Taking the constitution away from the courts
Here a leading scholar in constitutional law, Mark Tushnet, challenges hallowed American traditions of judicial review and judicial supremacy, which allow U.S. judges to invalidate \"unconstitutional\" governmental actions. Many people, particularly liberals, have \"warm and fuzzy\" feelings about judicial review. They are nervous about what might happen to unprotected constitutional provisions in the chaotic worlds of practical politics and everyday life. By examining a wide range of situations involving constitutional rights, Tushnet vigorously encourages us all to take responsibility for protecting our liberties. Guarding them is not the preserve of judges, he maintains, but a commitment of the citizenry to define itself as \"We the People of the United States.\" The Constitution belongs to us collectively, as we act in political dialogue with each other--whether in the street, in the voting booth, or in the legislature as representatives of others. Tushnet urges that we create a \"populist\" constitutional law in which judicial declarations deserve no special consideration.

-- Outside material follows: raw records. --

(** A receive buffer is available: the queue is set up and the driver's index is ahead of
    the device's cursor. *)
Definition buffer_posted (s : net) : Prop :=
  usable (rxq s) = true /\ last_avail_idx (rxq s) <> avail_idx (mem s) (rxq s).

(** [taken p s s']: the frame [p] leaves the backlog.  One longer than 1518 bytes is dropped
    and changes nothing; any other takes one posted buffer, and when that is a chain in RAM
    the frame is written there and returned through the used ring. *)
Inductive taken (p : list Z) (s : net) : net -> Prop :=
  | taken_long : 1518 < Z.of_nat (length p) -> taken p s s
  | taken_buffer s' :
      Z.of_nat (length p) <= 1518 -> buffer_posted s ->
      last_avail_idx (rxq s') = u16 (last_avail_idx (rxq s) + 1) ->
      (forall head ixs ds, rx_posted s head ixs ds -> rx_written s p head ds s') -> taken p s s'.

(** [handed ps s s']: the frames [ps] are taken one after the other, and lead from [s] to
    [s']. *)
Inductive handed : list (list Z) -> net -> net -> Prop :=
  | handed_nil s : handed [] s s
  | handed_cons p ps s s1 s2 : taken p s s1 -> handed ps s1 s2 -> handed (p :: ps) s s2.

(** No buffer is available: every frame of acceptable size has to wait. *)
Definition rx_waits (s : net) : Prop := ~ buffer_posted s.

Lemma push_used_cursor i d w (s : net) :
  last_avail_idx (rxq (push_used i d w s).2) = last_avail_idx (rxq s).
Proof. unfold push_used, queue_at, with_queue. destruct (i =? 0); by destruct (_ || _). Qed.
Lemma raise_irq_rxq i (s : net) : rxq (raise_used_buffer_irq i s) = rxq s.
Proof. unfold raise_used_buffer_irq. destruct (2 <=? i); [done|]. destruct (_ || _); [done|]. by destruct (has _ _). Qed.

Lemma deliver_now_taken p s s' : net_ok s -> bytes_ok p ->
  deliver_rx_packet_now p s = (true, s') -> taken p s s'.
Proof.
  intros Hs Hp Hd. destruct (Z.ltb_spec 1518 (Z.of_nat (length p))) as [Hlong|Hshort].
  { unfold deliver_rx_packet_now in Hd. destruct (Z.ltb_spec (1500 + 14 + 4) (Z.of_nat (length p))); [|lia].
    injection Hd as <-. by apply taken_long. }
  assert (Hposted : buffer_posted s /\ last_avail_idx (rxq s') = u16 (last_avail_idx (rxq s) + 1)).
  { unfold deliver_rx_packet_now in Hd. destruct (Z.ltb_spec (1500 + 14 + 4) (Z.of_nat (length p))); [lia|].
    cbv zeta in Hd. unfold buffer_posted. destruct (usable (rxq s)); cbn [negb] in Hd; [|done].
    destruct (Z.eqb_spec (last_avail_idx (rxq s)) (avail_idx (mem s) (rxq s))); [done|]. split; [done|].
    destruct (_ <=? _); [by injection Hd as <-|]. destruct (rx_walk _ _ _ _ _ _) as [[|] g]; cbn [negb] in Hd;
      [|by injection Hd as <-].
    match type of Hd with context [push_used 0 ?d ?w ?x] => pose proof (push_used_cursor 0 d w x) as Hc;
      destruct (push_used 0 d w x) as [[|] s3] end; injection Hd as <-; cbn [snd] in Hc; [rewrite raise_irq_rxq|]; exact Hc. }
  destruct Hposted. apply taken_buffer; [lia|done..|]. intros head ixs ds Hr.
  destruct (rx_writes s p head ixs ds Hs Hp Hshort Hr) as (s1 & Hd1 & Hw). rewrite Hd1 in Hd. by injection Hd as <-.
Qed.

Lemma deliver_now_false p s s' :
  deliver_rx_packet_now p s = (false, s') -> s' = s /\ forall b a, rx_waits ((s <| rx_backlog := b |>) <| rx_flush_active := a |>).
Proof.
  unfold deliver_rx_packet_now. destruct (1500 + 14 + 4 <? _); [done|]. cbv zeta. intros H1.
  unfold rx_waits, buffer_posted. cbn [rxq mem upd_field].
  destruct (usable (rxq s)); cbn [negb] in H1; [|injection H1 as <-; split; [done|]; by intros b a [? _]].
  destruct (Z.eqb_spec (last_avail_idx (rxq s)) (avail_idx (mem s) (rxq s))) as [E|].
  { injection H1 as <-. split; [done|]. by intros b a [_ []]. }
  destruct (_ <=? _); [done|]. destruct (rx_walk _ _ _ _ _ _) as [[|] g]; [|done]. cbn [negb] in H1.
  by destruct (push_used _ _ _ _) as [[|] ?].
Qed.

(** Receive attempts neither see nor change the backlog. *)
Lemma push_used_backlog i d w b a (s : net) :
  push_used i d w ((s <| rx_backlog := b |>) <| rx_flush_active := a |>) =
  let (r, s') := push_used i d w s in (r, (s' <| rx_backlog := b |>) <| rx_flush_active := a |>).
Proof. unfold push_used, queue_at, with_queue. destruct (i =? 0); cbn [rxq txq upd_field]; by destruct (_ || _). Qed.
Lemma raise_irq_backlog i b a (s : net) :
  raise_used_buffer_irq i ((s <| rx_backlog := b |>) <| rx_flush_active := a |>) =
  ((raise_used_buffer_irq i s) <| rx_backlog := b |>) <| rx_flush_active := a |>.
Proof.
  unfold raise_used_buffer_irq, queue_at. destruct (2 <=? i); [done|].
  destruct (i =? 0); cbn [rxq txq mem upd_field]; (destruct (_ || _); [done|]); by destruct (has _ _).
Qed.
Lemma deliver_now_backlog p b a (s : net) :
  deliver_rx_packet_now p ((s <| rx_backlog := b |>) <| rx_flush_active := a |>) =
  let (r, s') := deliver_rx_packet_now p s in (r, (s' <| rx_backlog := b |>) <| rx_flush_active := a |>).
Proof.
  unfold deliver_rx_packet_now. destruct (1500 + 14 + 4 <? _); [done|]. cbv zeta. cbn [rxq mem upd_field].
  destruct (negb (usable _)); [done|]. destruct (_ =? _); [done|]. destruct (_ <=? _); [done|].
  change (virtio_net_hdr_len_locked _) with (virtio_net_hdr_len_locked s).
  destruct (rx_walk _ _ _ _ _ _) as [[|] g]; [|done]. cbn [negb].
  match goal with |- context [push_used 0 ?d ?w ?x] => lazymatch x with context [b] =>
    let E := constr:(push_used_backlog 0 d w b a (set_mem g (s <| rxq := next_avail (rxq s) |>))) in
    let T := type of E in
    lazymatch T with _ = ?r => replace (push_used 0 d w x) with r by exact (eq_sym E) end end end.
  destruct (push_used _ _ _ _) as [[|] s']; [|done]. by rewrite raise_irq_backlog.
Qed.

Lemma idle_ok s : net_ok s -> net_ok (idle s).
Proof. intros []. split; try done; cbn; lia. Qed.

Lemma deliver_now_idle p s s' : net_ok s -> bytes_ok p ->
  deliver_rx_packet_now p s = (true, s') -> taken p (idle s) (idle s').
Proof.
  intros Hs Hp Hd. apply deliver_now_taken; [by apply idle_ok|done|].
  pose proof (deliver_now_backlog p [] false s) as Hi. by rewrite Hd in Hi.
Qed.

But he warns that in so doing we must pursue reasonable interpretations of the \"thin Constitution\"--the fundamental American principles embodied in the Declaration of Independence and the Preamble to the Constitution. A populist Constitution, he maintains, will be more effective than a document exclusively protected by the courts. Tushnet believes, for example, that the serious problems of the communist scare of the 1950s were aggravated when Senator Joseph McCarthy's opponents were lulled into inaction, believing that the judicial branch would step in and declare McCarthy's actions unconstitutional. Instead of fulfilling the expectations, the Court allowed McCarthy to continue his crusade until it was ended. Tushnet points out that in this context and in many others, errors occurred because of the existence of judicial review: neither the People nor their representatives felt empowered to enforce the Constitution because they mistakenly counted on the courts to do so. Tushnet's clarion call for a new kind of constitutional law will be essential reading for constitutional law experts, political scientists, and others interested in how and if the freedoms of the American Republic can survive into the twenty-first century.